[[ Supplied data open ]]
(* ===== verification/Difficulty.v ===== *)
(** Proof of work, [cryptonote_basic/difficulty.cpp]: the check of a hash
    against a difficulty and the difficulty of the next block. *)

From stdpp Require Import sorting.
From S2P Require Import Prelude Bytes Word.

Definition DIFFICULTY_TARGET_V2 : Z := 120.
Definition DIFFICULTY_TARGET_V1 : Z := 120.
Definition DIFFICULTY_WINDOW : nat := 720.
Definition DIFFICULTY_LAG : nat := 15.
Definition DIFFICULTY_CUT : nat := 60.
Definition DIFFICULTY_BLOCKS_COUNT : nat := DIFFICULTY_WINDOW + DIFFICULTY_LAG.

(** ** The check of a hash *)

(** The multiplication of machines without a 128-bit product: low, high. *)
Definition mul_portable (a b : Z) : Z * Z :=
  let aLow := Z.land a 0xFFFFFFFF in
  let aHigh := Z.shiftr a 32 in
  let bLow := Z.land b 0xFFFFFFFF in
  let bHigh := Z.shiftr b 32 in
  let res := u64 (aLow * bLow) in
  let lowRes1 := Z.land res 0xFFFFFFFF in
  let carry := Z.shiftr res 32 in
  let res := u64 (u64 (aHigh * bLow) + carry) in
  let highResHigh1 := Z.shiftr res 32 in
  let highResLow1 := Z.land res 0xFFFFFFFF in
  let res := u64 (aLow * bHigh) in
  let lowRes2 := Z.land res 0xFFFFFFFF in
  let carry := Z.shiftr res 32 in
  let res := u64 (u64 (aHigh * bHigh) + carry) in
  let highResHigh2 := Z.shiftr res 32 in
  let highResLow2 := Z.land res 0xFFFFFFFF in
  let r := u64 (highResLow1 + lowRes2) in
  let carry := Z.shiftr r 32 in
  let low := Z.lor (u64 (Z.shiftl r 32)) lowRes1 in
  let r := u64 (u64 (highResHigh1 + highResLow2) + carry) in
  let d3 := Z.land r 0xFFFFFFFF in
  let carry := Z.shiftr r 32 in
  let r := u64 (highResHigh2 + carry) in
  let high := Z.lor d3 (u64 (Z.shiftl r 32)) in
  (low, high).

(** [mul] of an x86-64 build ([true]) and of others. *)
Definition mul (x86_64 : bool) (a b : Z) : Z * Z :=
  if x86_64 then mul128 a b else mul_portable a b.

Definition cadd (a b : Z) : bool := u64 (a + b) <? a.

Definition cadc (a b : Z) (c : bool) : bool :=
  (u64 (a + b) <? a) || (c && (u64 (a + b) =? u64 (-1))).

(** [swap64le(((const uint64_t * ) &hash)[i])] *)
Definition hash_word (hash : bytes) (i : nat) : Z := of_le (take 8 (drop (8 * i) hash)).

Definition check_hash_64 (x86_64 : bool) (hash : bytes) (difficulty : Z) : bool :=
  let '(top, high) := mul x86_64 (hash_word hash 3) difficulty in
  if negb (high =? 0) then false
  else
    let '(_, cur) := mul x86_64 (hash_word hash 0) difficulty in
    let '(low, high) := mul x86_64 (hash_word hash 1) difficulty in
    let carry := cadd cur low in
    let cur := high in
    let '(low, high) := mul x86_64 (hash_word hash 2) difficulty in
    let carry := cadc cur low carry in
    let carry := cadc high top carry in
    negb carry.

Definition max64bit : Z := 2 ^ 64 - 1.
Definition max128bit : Z := 2 ^ 128 - 1.
Definition max256bit : Z := 2 ^ 256 - 1.

(** The loop over the words, from the highest; [hashVal] has 512 bits. *)
Definition check_hash_128 (hash : bytes) (difficulty : Z) : bool :=
  let hashVal := foldl (fun hashVal i => Z.lor ((Z.shiftl hashVal 64) mod 2 ^ 512) (hash_word hash (3 - i)))
    0 (seq 0 4) in
  (hashVal * difficulty) mod 2 ^ 512 <=? max256bit.

Definition check_hash (x86_64 : bool) (hash : bytes) (difficulty : Z) : bool :=
  if difficulty <=? max64bit then check_hash_64 x86_64 hash difficulty
  else check_hash_128 hash difficulty.

(** ** The next difficulty *)

(** [std::vector::resize] to [n] elements. *)
Definition vec_resize (n : nat) (l : list Z) : list Z := take n l ++ replicate (n - length l) 0.

Definition vec_sort (l : list Z) : list Z := merge_sort Z.le l.

(** The part of the window that counts: where it begins and ends. *)
Definition cut (length : nat) : nat * nat :=
  if (length <=? DIFFICULTY_WINDOW - 2 * DIFFICULTY_CUT)%nat then (0%nat, length)
  else
    let cut_begin := ((length - (DIFFICULTY_WINDOW - 2 * DIFFICULTY_CUT) + 1) / 2)%nat in
    (cut_begin, (cut_begin + (DIFFICULTY_WINDOW - 2 * DIFFICULTY_CUT))%nat).

Definition at_index (l : list Z) (i : nat) : outcome Z :=
  match l !! i with Some x => Good x | None => Wild end.

(** The window and what is measured in it: its time span and its work, as the
    numbers of [bits] bits that they are. *)
Definition measure (bits : Z) (timestamps cumulative_difficulties : list Z) : outcome (Z * Z) :=
  let timestamps := vec_sort timestamps in
  let '(cut_begin, cut_end) := cut (length timestamps) in
  last ← at_index timestamps (cut_end - 1);
  first ← at_index timestamps cut_begin;
  let time_span := u64 (last - first) in
  let time_span := if time_span =? 0 then 1 else time_span in
  last ← at_index cumulative_difficulties (cut_end - 1);
  first ← at_index cumulative_difficulties cut_begin;
  Good (time_span, (last - first) mod 2 ^ bits).

Definition truncate (timestamps cumulative_difficulties : list Z) : list Z * list Z :=
  if (DIFFICULTY_WINDOW <? length timestamps)%nat
  then (vec_resize DIFFICULTY_WINDOW timestamps, vec_resize DIFFICULTY_WINDOW cumulative_difficulties)
  else (timestamps, cumulative_difficulties).

Definition next_difficulty_64 (x86_64 : bool) (timestamps cumulative_difficulties : list Z)
  (target_seconds : Z) : outcome Z :=
  let '(timestamps, cumulative_difficulties) := truncate timestamps cumulative_difficulties in
  if (length timestamps <=? 1)%nat then Good 1
  else
    '(time_span, total_work) ← measure 64 timestamps cumulative_difficulties;
    let '(low, high) := mul x86_64 total_work target_seconds in
    if negb (high =? 0) || (u64 (u64 (low + time_span) - 1) <? low) then Good 0
    else Good (u64 (u64 (low + time_span) - 1) / time_span).

Definition next_difficulty (timestamps cumulative_difficulties : list Z) (target_seconds : Z) : outcome Z :=
  let '(timestamps, cumulative_difficulties) := truncate timestamps cumulative_difficulties in
  if (length timestamps <=? 1)%nat then Good 1
  else
    '(time_span, total_work) ← measure 128 timestamps cumulative_difficulties;
    let res := ((total_work * target_seconds + time_span - 1) mod 2 ^ 256) / time_span in
    if max128bit <? res then Good 0 else Good res.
[[ Supplied data closed ]]
An exact, complete copy of the lines above from the one with "(** ** The check of a hash *)" through the one with "(u64 (a + b) <?" is the whole answer.

• [Solution]
(** ** The check of a hash *)

(** The multiplication of machines without a 128-bit product: low, high. *)
Definition mul_portable (a b : Z) : Z * Z :=
  let aLow := Z.land a 0xFFFFFFFF in
  let aHigh := Z.shiftr a 32 in
  let bLow := Z.land b 0xFFFFFFFF in
  let bHigh := Z.shiftr b 32 in
  let res := u64 (aLow * bLow) in
  let lowRes1 := Z.land res 0xFFFFFFFF in
  let carry := Z.shiftr res 32 in
  let res := u64 (u64 (aHigh * bLow) + carry) in
  let highResHigh1 := Z.shiftr res 32 in
  let highResLow1 := Z.land res 0xFFFFFFFF in
  let res := u64 (aLow * bHigh) in
  let lowRes2 := Z.land res 0xFFFFFFFF in
  let carry := Z.shiftr res 32 in
  let res := u64 (u64 (aHigh * bHigh) + carry) in
  let highResHigh2 := Z.shiftr res 32 in
  let highResLow2 := Z.land res 0xFFFFFFFF in
  let r := u64 (highResLow1 + lowRes2) in
  let carry := Z.shiftr r 32 in
  let low := Z.lor (u64 (Z.shiftl r 32)) lowRes1 in
  let r := u64 (u64 (highResHigh1 + highResLow2) + carry) in
  let d3 := Z.land r 0xFFFFFFFF in
  let carry := Z.shiftr r 32 in
  let r := u64 (highResHigh2 + carry) in
  let high := Z.lor d3 (u64 (Z.shiftl r 32)) in
  (low, high).

(** [mul] of an x86-64 build ([true]) and of others. *)
Definition mul (x86_64 : bool) (a b : Z) : Z * Z :=
  if x86_64 then mul128 a b else mul_portable a b.

Definition cadd (a b : Z) : bool := u64 (a + b) <? a.

Definition cadc (a b : Z) (c : bool) : bool :=
  (u64 (a + b) <? a) || (c && (u64 (a + b) =? u64 (-1))).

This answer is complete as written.